[Task to complete]
Wherever the string "idLength" shows up in the material below, copy that line.

[Entries supplied]
BEGIN

(* ===== verification/Overlay2.v ===== *)
(** * The storage driver overlay2

    [src/engine/daemon/graphdriver/overlay2]: every layer is a directory with
    its files in [diff], a short link to them, and the links of the layers
    below it in [lower]; a mount puts them on top of each other. *)

From S2P Require Import Prelude FileSys GraphDriver OvlOpts OvlMount DriverBase.

(** ** [randomid.go] *)

Module Base32.
Definition alphabet : string := "ABCDEFGHIJKLMNOPQRSTUVWXYZ234567".
Definition digit (n : nat) : ascii := default "A"%char (String.get n alphabet).
(** The bits of a byte, the highest one first. *)
Definition bits (c : ascii) : list bool :=
  let n := N_of_ascii c in N.testbit_nat n <$> [7; 6; 5; 4; 3; 2; 1; 0].
Definition value (bs : list bool) : nat := foldl (λ n (b : bool), 2 * n + if b then 1 else 0) 0 bs.
(** Five bits a character, the last ones padded. *)
Fixpoint chars (fuel : nat) (bs : list bool) : string :=
  match fuel, bs with
  | S fuel, _ :: _ => String (digit (value (take 5 (bs ++ replicate 4 false)))) (chars fuel (drop 5 bs))
  | _, _ => EmptyString
  end.
Fixpoint repeat_char (n : nat) (c : ascii) : string :=
  match n with 0 => EmptyString | S n => String c (repeat_char n c) end.
(** [base32.StdEncoding.EncodeToString]. *)
Definition EncodeToString (src : list ascii) : string :=
  let bs := concat (bits <$> src) in
  let s := chars (length bs) bs in
  s +:+ repeat_char ((8 - String.length s mod 8) mod 8) "="%char.
End Base32.

(** ** The state of the driver *)

Record minfo := mkMinfo { check : bool; count : Z }.

(** The host, the counts of the mounts, and the source of random bytes: the
    bytes, how the reads from it end, and how far it has been read. *)
Record OV := mkOV {
  ov_host : Host;
  ov_counts : gmap path minfo;
  ov_bytes : nat → ascii;
  ov_reads : nat → option (nat * bool);
  ov_nbytes : nat;
  ov_nreads : nat;
}.
Definition ov_set_counts c s := mkOV (ov_host s) c (ov_bytes s) (ov_reads s) (ov_nbytes s) (ov_nreads s).
Definition ov_read n s := mkOV (ov_host s) (ov_counts s) (ov_bytes s) (ov_reads s) (n + ov_nbytes s) (S (ov_nreads s)).
Definition onHost {A} (m : M Host A) : M OV A :=
  zoom ov_host (λ h s, mkOV h (ov_counts s) (ov_bytes s) (ov_reads s) (ov_nbytes s) (ov_nreads s)) m.
Definition onDisk {A} (m : M FS A) : M OV A := onHost (onTree m).

(** [io.ReadFull] of [n] bytes: all of them, or fewer and an error, of which
    [true] says that it may go away. *)
Definition ReadFull (n : nat) : M OV (list ascii * option bool) := λ s,
  let got := match ov_reads s (ov_nreads s) with None => n | Some (m, _) => min m n end in
  (Ok ((λ i, ov_bytes s (ov_nbytes s + i)) <$> seq 0 got, snd <$> ov_reads s (ov_nreads s)), ov_read got s).

Definition maxretries : nat := 9.
(** [generateID]: [more] retries are left; [u] is what has been read. *)
Fixpoint read_random (more size : nat) (u : list ascii) : M OV (list ascii) :=
  '(b, err) ← ReadFull (size - length u);
  match err with
  | None => mret (u ++ b)
  | Some retry =>
      match more with
      | S more => if (retry : bool) then read_random more size (u ++ b) else panic "error reading random number generator"
      | 0 => panic "error reading random number generator"
      end
  end.
Definition generateID (l : nat) : M OV string :=
  u ← read_random maxretries ((l * 5 + 7) / 8) [];
  mret (GoString.take l (Base32.EncodeToString u)).

(** ** [counter.go] *)

(** [incdec], with the check of the first use. *)
Definition incdec (p : path) (infoOp : Z → Z) : M OV Z :=
  s ← get;
  let m := default (mkMinfo false 0) (ov_counts s !! p) in
  n ← (if check m then mret (count m)
       else mounted ← onHost (Mounted p); mret (if (mounted : bool) then count m + 1 else count m)%Z);
  let n := infoOp n in
  _ ← modify (λ s, ov_set_counts
        (if (n <=? 0)%Z then delete p (ov_counts s) else <[p := mkMinfo true n]> (ov_counts s)) s);
  mret n.
Definition Increment (p : path) : M OV Z := incdec p Z.succ.
Definition Decrement (p : path) : M OV Z := incdec p Z.pred.

Definition linkDir : string := "l".
Definition lowerFile : string := "lower".
Definition maxDepth : nat := 128.
Definition idLength : nat := 26.

(** [label.FormatMountLabel]; [quoted] is the verb q of [fmt.Sprintf]. *)
Definition FormatMountLabel (quoted : string → string) (src mountLabel : string) : string :=
  if String.eqb mountLabel EmptyString then src
  else if String.eqb src EmptyString then "context=" +:+ quoted mountLabel
  else src +:+ ",context=" +:+ quoted mountLabel.

Section Driver.
(** The kernel. *)
Context (kp : ovl_params) (bk : backing) (verify_origin verify_index : path → path → M MS ()).
(** The fields of [Driver], and whether the backing file system has quotas. *)
Context (home : path) (uidMaps gidMaps : option (list Idtools.IDMap)) (quota_Size : Z) (projectQuotaSupported : bool).
(** Setting a quota, the sizes of [units.RAMInBytes], the order in which a map
    is ranged over, and quoting. *)
Context (SetQuota : path → Z → M FS ()) (RAMInBytes : string → error + Z)
        (range : gmap string string → list (string * string)) (quoted : string → string).

Definition dir (id : string) : path := GoPath.Join home id.
Definition file (id name : string) : path := GoPath.Join (dir id) name.

(** [parseStorageOpt]: the options in the order of the range. *)
Fixpoint storage_loop (opts : list (string * string)) (size : Z) : error + Z :=
  match opts with
  | [] => inr size
  | (key, val) :: opts =>
      let key := GoString.to_lower key in
      if String.eqb key "size" then
        match RAMInBytes val with inl e => inl e | inr size => storage_loop opts (size `mod` 2 ^ 64) end
      else inl (Errorf ("Unknown option " +:+ key))
  end.
Definition parseStorageOpt (storageOpt : gmap string string) : error + Z := storage_loop (range storageOpt) 0.

(** [getLower]. *)
Definition getLower (parent : string) : M OV string :=
  _ ← onDisk (OsLink.Lstat (dir parent));
  parentLink ← onDisk (Os.ReadFile (file parent "link"));
  r ← attempt (onDisk (Os.ReadFile (file parent lowerFile)));
  let lowers := (linkDir +:+ "/" +:+ parentLink) ::
                match r with inr parentLower => GoString.split colon parentLower | inl _ => [] end in
  if maxDepth <? length lowers then fail (Errorf "max depth exceeded")
  else mret (GoString.join ":" lowers).

(** The part of [create] that runs with the directory made. *)
Definition create_body (id parent : string) (opts : option CreateOpts) : M OV () :=
  _ ← match opts with
      | Some o =>
          if negb (bool_decide (co_StorageOpt o = ∅)) then
            size ← of_sum (parseStorageOpt (co_StorageOpt o));
            if (0 <? size)%Z then
              if projectQuotaSupported then onDisk (SetQuota (dir id) size)
              else panic "invalid memory address or nil pointer dereference"
            else mret tt
          else mret tt
      | None => mret tt
      end;
  _ ← onDisk (Idtools.MkdirAndChown (file id "diff"));
  lid ← generateID idLength;
  _ ← onDisk (OsLink.Symlink ("../" +:+ id +:+ "/diff") (GoPath.Join (GoPath.Join home linkDir) lid));
  _ ← onDisk (Os.WriteFile (file id "link") lid);
  if String.eqb parent EmptyString then mret tt
  else
    _ ← onDisk (Idtools.MkdirAndChown (file id "work"));
    lower ← getLower parent;
    if negb (String.eqb lower EmptyString) then onDisk (Os.WriteFile (file id lowerFile) lower) else mret tt.

(** [create]. *)
Definition create (id parent : string) (opts : option CreateOpts) : M OV () :=
  '(rootUID, rootGID) ← of_sum (Idtools.GetRootUIDGID uidMaps gidMaps);
  _ ← onDisk (Idtools.MkdirAllAndChown (parent_dir (dir id)));
  _ ← onDisk (Idtools.MkdirAndChown (dir id));
  defer_on_error (create_body id parent opts) (ignore_err (onDisk (Os.RemoveAll (dir id)))).

Definition storage_opts (opts : option CreateOpts) : gmap string string :=
  match opts with Some o => co_StorageOpt o | None => ∅ end.

(** [CreateReadWrite]. *)
Definition CreateReadWrite (id parent : string) (opts : option CreateOpts) : M OV () :=
  if negb (bool_decide (storage_opts opts = ∅)) && negb projectQuotaSupported then
    fail (Errorf "--storage-opt is supported only for overlay over xfs with 'pquota' mount option")
  else
    let label := match opts with Some o => co_MountLabel o | None => EmptyString end in
    let so := storage_opts opts in
    let so := match so !! "size" with Some _ => so | None => <["size" := GoString.format_int quota_Size]> so end in
    create id parent (Some {| co_MountLabel := label; co_StorageOpt := so |}).

(** [Create]. *)
Definition Create (id parent : string) (opts : option CreateOpts) : M OV () :=
  if bool_decide (is_Some (storage_opts opts !! "size"))
  then fail (Errorf "--storage-opt size is only supported for ReadWrite Layers")
  else create id parent opts.

(** [getLowerDirs]. *)
Fixpoint readlinks (ls : list string) : M OV (list path) :=
  match ls with
  | [] => mret []
  | s :: ls =>
      lp ← onDisk (OsLink.Readlink (GoPath.Join home s));
      ps ← readlinks ls;
      mret (GoPath.Join (GoPath.Join home linkDir) lp :: ps)
  end.
Definition getLowerDirs (id : string) : M OV (list path) :=
  r ← attempt (onDisk (Os.ReadFile (file id lowerFile)));
  match r with
  | inr lowers => readlinks (GoString.split colon lowers)
  | inl e => if Os.IsNotExist e then mret [] else fail e
  end.

(** [Remove]. *)
Definition Remove (id : string) : M OV () :=
  if String.eqb id EmptyString then fail (Errorf "refusing to remove the directories: id is empty")
  else
    r ← attempt (onDisk (Os.ReadFile (file id "link")));
    _ ← match r with
        | inr lid => if String.eqb lid EmptyString then mret tt
                     else ignore_err (onDisk (Os.RemoveAll (GoPath.Join (GoPath.Join home linkDir) lid)))
        | inl _ => mret tt
        end;
    r ← attempt (onHost (System.EnsureRemoveAll (dir id)));
    match r with
    | inl e => if Os.IsNotExist e then mret tt else fail e
    | inr _ => mret tt
    end.

Definition mount_opts (lowers upper work : string) : string :=
  "lowerdir=" +:+ lowers +:+ ",upperdir=" +:+ upper +:+ ",workdir=" +:+ work.

(** The data of the mount with absolute paths.  A label is appended as it is. *)
Definition abs_data (id lowers mountLabel : string) : string :=
  let absLowers := (λ s, GoPath.abs (GoPath.Join home s)) <$> GoString.split colon lowers in
  let opts := mount_opts (GoString.join ":" absLowers) (GoPath.abs (file id "diff")) (GoPath.abs (file id "work")) in
  if negb (String.eqb mountLabel EmptyString) then FormatMountLabel quoted (opts +:+ mountLabel) EmptyString
  else FormatMountLabel quoted opts mountLabel.
(** The data with paths relative to the home directory; the label is gone by then. *)
Definition rel_data (id lowers : string) : string :=
  FormatMountLabel quoted (mount_opts lowers (id +:+ "/diff") (id +:+ "/work")) EmptyString.

(** [mountFrom]: a process in the directory [from] mounts. *)
Definition mountFrom (from : path) (target data : string) : M OV () :=
  _ ← onDisk (syscall (λ t, if is_dir t from then (Ok tt, t) else (Err (OsError ENOENT), t)));
  onHost (sys_mount kp bk verify_origin verify_index from target data).

(** The end of [Get]: the mount, and the owner of the kernel's work directory. *)
Definition get_mount (id : string) (mount : M OV ()) : M OV path :=
  r ← attempt mount;
  match r with
  | inl e => fail (Wrap e "error creating overlay mount")
  | inr _ =>
      _ ← onDisk (OsLink.Chown (GoPath.Join (file id "work") "work"));
      mret (file id "merged")
  end.
(** The part of [Get] that runs with the count taken. *)
Definition get_body (id lowers mountLabel : string) : M OV path :=
  let mergedDir := file id "merged" in
  let mountData := abs_data id lowers mountLabel in
  '(rootUID, rootGID) ← of_sum (Idtools.GetRootUIDGID uidMaps gidMaps);
  _ ← onDisk (Idtools.MkdirAndChown mergedDir);
  if page_size <? String.length mountData then
    let mountData := rel_data id lowers in
    if page_size <? String.length mountData then fail (Errorf "cannot mount layer, mount label too large")
    else get_mount id (mountFrom home (id +:+ "/merged") mountData)
  else get_mount id (onHost (sys_mount kp bk verify_origin verify_index [] (GoPath.abs mergedDir) mountData)).
(** Its deferred function. *)
Definition get_undo (id : string) : M OV () :=
  let mergedDir := file id "merged" in
  c ← Decrement mergedDir;
  if (c <=? 0)%Z then
    _ ← ignore_err (onHost (sys_unmount mergedDir));
    ignore_err (onHost (sys_rmdir mergedDir))
  else mret tt.

(** [Get]. *)
Definition Get (id mountLabel : string) : M OV path :=
  _ ← onDisk (Os.Stat (dir id));
  r ← attempt (onDisk (Os.ReadFile (file id lowerFile)));
  match r with
  | inl e => if Os.IsNotExist e then mret (file id "diff") else fail e
  | inr lowers =>
      c ← Increment (file id "merged");
      if (1 <? c)%Z then mret (file id "merged")
      else defer_on_error (get_body id lowers mountLabel) (get_undo id)
  end.

(** [Put]. *)
Definition Put (id : string) : M OV () :=
  r ← attempt (onDisk (Os.ReadFile (file id lowerFile)));
  match r with
  | inl e => if Os.IsNotExist e then mret tt else fail e
  | inr _ =>
      c ← Decrement (file id "merged");
      if (0 <? c)%Z then mret tt
      else
        _ ← ignore_err (onHost (sys_unmount (file id "merged")));
        ignore_err (onHost (sys_rmdir (file id "merged")))
  end.

(** [Exists]. *)
Definition Exists (id : string) : M OV bool :=
  r ← attempt (onDisk (Os.Stat (dir id)));
  mret (match r with inl _ => false | inr _ => true end).

(** [GetMetadata]. *)
Definition GetMetadata (id : string) : M OV (gmap string string) :=
  _ ← onDisk (Os.Stat (dir id));
  let metadata : gmap string string :=
    {[ "WorkDir" := GoPath.abs (file id "work"); "MergedDir" := GoPath.abs (file id "merged");
       "UpperDir" := GoPath.abs (file id "diff") ]} in
  lowerDirs ← getLowerDirs id;
  mret (match lowerDirs with
        | [] => metadata
        | _ => <["LowerDir" := GoString.join ":" (GoPath.abs <$> lowerDirs)]> metadata
        end).

(** [isParent]. *)
Definition isParent (id parent : string) : M OV bool :=
  r ← attempt (getLowerDirs id);
  mret (match r with
        | inl _ => false
        | inr lowers =>
            if String.eqb parent EmptyString && negb (bool_decide (lowers = [])) then false
            else
              match lowers with
              | [] => String.eqb parent EmptyString
              | l :: _ => bool_decide (parent_dir l = dir parent)
              end
        end).

(** [Cleanup]. *)
Definition Cleanup : M OV () := onHost (Mount.RecursiveUnmount home).
End Driver.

END

[Exercise output]
Definition idLength : nat := 26.
  lid ← generateID idLength;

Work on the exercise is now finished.